IMPLEMENTING INFORMATION TECHNOLOGY IN THE HEALTHCARE INDUSTRY
WHEREAS, the federal government has committed nearly $50 billion to accelerate the adoption of electronic health records by hospitals and physicians; and
WHEREAS, the potential benefits of electronic health records may include reduction of medical errors, improvements in coordination of care, assistance in diagnosis and the data necessary to determine the most effective treatments; and
WHEREAS, there is, however, a long history of mismanaged and badly implemented technological change in many industries resulting in waste, inefficiency and failure to optimize the potential benefits of the new systems often because the end users of the new technologies were excluded from the design process and implementation planning; and
WHEREAS, the same pattern is being followed in many health facilities with decisions about new technologies being made by those with little experience and knowledge of the actual work processes; and
WHEREAS, in order for the potential benefits of the new healthcare technologies to be fully realized, nurses and other members of the clinical team must have a meaningful voice in the selection of equipment, design of the system, training and implementation plans:
RESOLVED, that the American Federation of Teachers advocate for the following "best practices" to be widely disseminated and to be included in contract language, standards, regulations and recommendations governing the introduction of health information technology:
- Representatives of job categories that will use the new computerized systems should be engaged in discussion about the purpose and design of the systems before a request for proposals is issued and before purchasing decisions are made. Representatives of frontline workers should participate in all relevant decisions including selection of hardware and software, selection of training packages and development and application of training and implementation plans.

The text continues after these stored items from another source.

(* ===== verification/VipRoundRobin.v ===== *)
(** * A cold start is round-robin (src/raft/store/vip_logic.rs)

    With no previous holder every VIP is an orphan, placed in address order on
    the least-loaded node with the lowest identifier.  This file shows that
    the result is the one of [assign_vips_round_robin_eligible]. *)

From S2P Require Import Prelude Text Replica Openraft Admission Types VipLogic VipPlacement VipAssign.

Section cold_start.
Context (eligible : list N).
Context (Hne : eligible ≠ []) (Hnd : NoDup eligible) (Hsorted : StronglySorted N.le eligible).
Let n := length eligible.
Let E : gset N := list_to_set eligible.

(** The loads after [i] placements: the first [i mod n] nodes are one ahead. *)
Definition rr_load (i j : nat) : nat := i / n + (if decide (j < i mod n) then 1 else 0).

Definition rr_loads (i : nat) (p : Placement) : Prop :=
  ∀ j e, eligible !! j = Some e → load_at p e = rr_load i j.

Lemma n_pos : 0 < n.
Proof using Hne. apply Nat.neq_0_lt_0. by intros ?%nil_length_inv. Qed.

Lemma rr_load_ge i j : i / n ≤ rr_load i j.
Proof using. unfold rr_load. lia. Qed.

Lemma rr_load_succ i j :
  j < n → rr_load (S i) j = if decide (j = i mod n) then S (rr_load i j) else rr_load i j.
Proof using Hne.
  intros Hj. pose proof n_pos as Hpos. unfold rr_load.
  pose proof (Nat.div_mod i n ltac:(lia)) as Hi. pose proof (Nat.mod_upper_bound i n ltac:(lia)) as Hm.
  destruct (decide (S (i mod n) = n)) as [Hw|Hw].
  - assert (S i / n = S (i / n) ∧ S i mod n = 0) as [-> ->].
    { split; symmetry; [apply (Nat.div_unique _ _ _ 0)|apply (Nat.mod_unique _ _ (S (i / n)))]; nia. }
    repeat case_decide; lia.
  - assert (S i / n = i / n ∧ S i mod n = S (i mod n)) as [-> ->].
    { split; symmetry; [apply (Nat.div_unique _ _ _ (S (i mod n)))|apply (Nat.mod_unique _ _ (i / n))]; nia. }
    repeat case_decide; lia.
Qed.

Lemma sorted_lookup_le i j a b :
  eligible !! i = Some a → eligible !! j = Some b → (a ≤ b)%N → i ≤ j.
Proof using Hnd Hsorted.
  intros Hi Hj Hab. destruct (decide (i ≤ j)) as [|Hgt]; [done|exfalso].
  assert (b ≤ a)%N by (eapply (StronglySorted_lookup_lt N.le eligible j i); [done..|lia]).
  assert (a = b) as -> by lia. pose proof (NoDup_lookup _ _ _ _ Hnd Hi Hj). lia.
Qed.

(** The least-loaded node after [i] placements. *)
Lemma rr_target i p t l :
  placement_wf E p → rr_loads i p → least_loaded_node (load p) = Some (t, l) →
  eligible !! (i mod n) = Some t.
Proof using Hne Hnd Hsorted.
  intros Hwf Hrr Hl. pose proof n_pos as Hpos.
  pose proof (least_loaded_node_spec (load p)) as Hs. rewrite Hl in Hs. destruct Hs as [Ht Hmin].
  destruct (load_lookup_E _ _ _ _ Hwf Ht) as [HtE ->].
  assert (t ∈ eligible) as (j & Hj)%list_elem_of_lookup_1 by (unfold E in HtE; clear -HtE; set_solver).
  pose proof (Nat.mod_upper_bound i n ltac:(lia)) as Hm.
  destruct (lookup_lt_is_Some_2 eligible (i mod n) Hm) as [e He].
  assert (e ∈ E) as HeE by (unfold E; apply elem_of_list_to_set; by eapply list_elem_of_lookup_2).
  assert (load_at p e = i / n) as Hle.
  { rewrite (Hrr _ _ He). unfold rr_load. rewrite decide_False; lia. }
  destruct (Hmin e (load_at p e)) as [Hle' Heq]; [by eapply load_at_lookup|].
  rewrite (Hrr _ _ Hj), Hle in Hle', Heq. pose proof (rr_load_ge i j) as Hge.
  assert (rr_load i j = i / n) as Hj' by lia. specialize (Heq ltac:(lia)).
  assert (j ≤ i mod n) by by eapply sorted_lookup_le.
  assert (i mod n ≤ j) by (unfold rr_load in Hj'; case_decide; lia).
  assert (j = i mod n) by lia. congruence.
Qed.

Lemma rr_loads_place i p v t :
  rr_loads i p → eligible !! (i mod n) = Some t → rr_loads (S i) (place v t p).
Proof using Hne Hnd.
  intros Hrr Ht j e He. rewrite load_at_place, rr_load_succ by by eapply lookup_lt_Some.
  rewrite (Hrr _ _ He). destruct (decide (t = e)) as [->|Hte].
  - rewrite decide_True; [done|]. by eapply NoDup_lookup.
  - rewrite decide_False; [done|]. intros ->. congruence.
Qed.

(** The round-robin fold starting at position [i]. *)
Definition rr_fold (i : nat) (o : gmap IpAddr N) (vs : list IpAddr) : gmap IpAddr N :=
  foldl (λ o '(k, v),
    match eligible !! (k mod n) with Some h => <[v := h]> o | None => o end)
    o (imap (λ k v, (i + k, v)) vs).

Lemma rr_fold_cons i o v vs h :
  eligible !! (i mod n) = Some h → rr_fold i o (v :: vs) = rr_fold (S i) (<[v := h]> o) vs.
Proof using.
  intros Hh. unfold rr_fold. rewrite imap_cons. simpl. rewrite Nat.add_0_r, Hh. f_equal.
  apply imap_ext. intros. simpl. by rewrite Nat.add_succ_r.
Qed.

Lemma orphan_pass_rr vs i p :
  placement_wf E p → NoDup vs → (∀ v, v ∈ vs → out p !! v = None) → rr_loads i p →
  out (orphan_pass vs p) = rr_fold i (out p) vs
  ∧ rr_loads (i + length vs) (orphan_pass vs p).
Proof using Hne Hnd Hsorted.
  revert i p. induction vs as [|v vs IH]; intros i p Hwf Hndv Hnone Hrr.
  { simpl. by rewrite Nat.add_0_r. }
  apply NoDup_cons in Hndv as [Hv Hndv]. simpl.
  assert (E ≠ ∅) as HE by (apply eligible_set_ne; [done]).
  destruct (least_loaded_node_is_Some _ _ Hwf HE) as [[t l] Hl]. rewrite Hl.
  pose proof (rr_target _ _ _ _ Hwf Hrr Hl) as Ht.
  destruct (orphan_step_spec _ _ _ _ Hwf Hl) as [HtE _].
  rewrite (rr_fold_cons _ _ _ _ _ Ht), Nat.add_succ_r. apply (IH (S i) (place v t p)).
  - apply place_wf; [done..|]. apply Hnone. constructor.
  - done.
  - intros w Hw. simpl. rewrite lookup_insert_ne by set_solver. apply Hnone. by constructor.
  - by apply rr_loads_place.
Qed.

Lemma rr_loads_balanced i p : placement_wf E p → rr_loads i p → balanced_for E E p.
Proof using.
  intros Hwf Hrr a b Ha Hb _.
  assert (∀ e, e ∈ E → ∃ j, eligible !! j = Some e) as Hlook.
  { intros e He. apply list_elem_of_lookup_1. unfold E in He. clear -He. set_solver. }
  destruct (Hlook a Ha) as [j Hj], (Hlook b Hb) as [k Hk].
  rewrite (Hrr _ _ Hj), (Hrr _ _ Hk). unfold rr_load. repeat case_decide; lia.
Qed.
End cold_start.

(** With no previous holder, the minimal-movement assignment of a sorted
    VIP list over a sorted eligible list is exactly round-robin. *)
Theorem assign_cold_start_round_robin (eligible : list N) (vips : list IpAddr) :
  NoDup eligible → StronglySorted N.le eligible → NoDup vips → StronglySorted kle vips →
  assign_vips_minimal_movement eligible vips ∅ = assign_vips_round_robin_eligible eligible vips.
Proof.
  intros Hnde Hse Hnd Hs. destruct (decide (eligible = [])) as [->|Hne]; [done|].
  unfold assign_vips_minimal_movement. rewrite assign_run by done.
  destruct (placement1_spec eligible vips ∅ Hnd) as (Hwf1 & Hout1 & Ho).
  assert (orphans1 eligible vips ∅ = vips) as Horph.
  { rewrite Ho, (sort_unstable_id vips) by done.
    clear. induction vips as [|v vs IH]; [done|]. by rewrite filter_cons_True, IH. }
  assert (out (placement1 eligible vips ∅) = ∅) as Hempty.
  { apply map_eq. intros v. rewrite Hout1, lookup_empty. unfold kept_holder.
    rewrite lookup_empty. by case_decide. }
  assert (rr_loads eligible 0 (placement1 eligible vips ∅)) as Hrr0.
  { intros j e He. rewrite (wf_load _ _ Hwf1).
    2: { apply elem_of_list_to_set. by eapply list_elem_of_lookup_2. }
    replace (held_by (placement1 eligible vips ∅) e) with (∅ : gset IpAddr).
    2: { symmetry. apply set_eq. intros v. rewrite (wf_held _ _ Hwf1), Hempty, lookup_empty. set_solver. }
    rewrite size_empty. unfold rr_load. pose proof (n_pos eligible Hne).
    rewrite Nat.Div0.div_0_l, Nat.Div0.mod_0_l, decide_False; lia. }
  destruct (orphan_pass_rr eligible Hne Hnde Hse vips 0 (placement1 eligible vips ∅)) as [Hout Hrr];
    [done|done|intros v _; by rewrite Hempty|done|].
  assert (placement2 eligible vips ∅ = orphan_pass vips (placement1 eligible vips ∅)) as Hp2.
  { unfold placement2. by rewrite Horph. }
  destruct (placement2_spec eligible vips ∅ Hne Hnd) as (Hwf2 & _).
  unfold placement3, rebalance_fuel. simpl. rewrite Hp2 in *.
  rewrite (proj2 (rebalance_step_None _ (list_to_set eligible) _ Hwf2)).
  - rewrite Hout, Hempty. unfold assign_vips_round_robin_eligible, rr_fold.
    destruct eligible; [done|]. done.
  - by eapply rr_loads_balanced.
Qed.

Lemma assign_cold_start_round_robin_witness :
  assign_vips_minimal_movement [10%N; 20%N] demo_vips ∅
  = assign_vips_round_robin_eligible [10%N; 20%N] demo_vips.
Proof.
  apply (assign_cold_start_round_robin [10%N; 20%N] demo_vips).
  - by apply (bool_decide_unpack _).
  - repeat constructor; simpl; lia.
  - apply demo_vips_NoDup.
  - repeat constructor; simpl; lia.
Defined.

- Where unions are present, representatives should be selected throughout the unions. The union should be given advance notice of any proposed introduction of new technology. Through all stages of design, development and implementation, management should negotiate with the union regarding the impact of the technology and related changes in work processes on wages, hours and working conditions.
- Representatives of frontline workers, together with management, should be provided with the education necessary to make informed choices about the design and implementation of the system. All those involved in decision-making should have equal access to system designers, technical support staff, consultants and advisors.
- System designers and implementation planners need a thorough understanding of current work processes within which health information technology systems will be implemented. This is a key reason that workforce representation is critical. Computerized systems should not lock into place nonfunctioning or ill-designed work processes for which formal and informal work-arounds have been developed.
- Changes in work flow that will result from the new systems should be clearly explained and discussed with frontline workers prior to implementation. Management must recognize and acknowledge that the new systems will produce major changes in the traditional work flow. Difficulties adjusting to the new systems should be viewed as opportunities for education rather than disciplinary action.
- Training programs should recognize the varying degrees of computer competence in the current workforce. Training programs should be based on an assessment of current skill levels, and education plans should be appropriate for every level of knowledge and competence.
- Workforce training and education programs should include a full description of the purpose of each component of the health information system and an explanation of how it will be used to improve the quality of patient care.
- Workers on all shifts should have the same level of access to training, resources and support before, during and after the system's "go-live."
- Additional staff should be provided when nurses and others are being trained on the new systems and during the implementation itself so that the health and safety of patients and frontline caregivers are not compromised.
- No systems should be implemented that do not allow manual overrides of the system when necessary. Prior to implementation, clear policies should be developed on downtime documentation.
- The design and development of electronic health systems continues long after the initial "go-live." The principles of inclusion, continuous training and full explanation of the impact of all changes on the quality of patient care should remain in force as the system evolves.
- A permanent labor-management committee, work group or other structure should be established in each facility to oversee design and implementation of the technology, to correct problems, to process feedback from end users, to consider suggestions for improvements and to plan extensions and adaptations of current systems. Where end users are represented by a union, the union should select the representatives to serve on the committee, work group or other structure.
- Electronic health systems can be valuable tools for reducing medical errors, improving the quality of patient care and providing necessary data for development of evidence-based improvements in patient care. Electronic health systems should not be designed as tools to enable reductions in workforce or promote personal surveillance of the workforce beyond the standard audit and accountability processes.
- If workers are displaced by the new systems, every effort should be made to retrain them for equivalent positions within the institution. When that is not possible, services should be provided to assist them to apply and/or train for new jobs.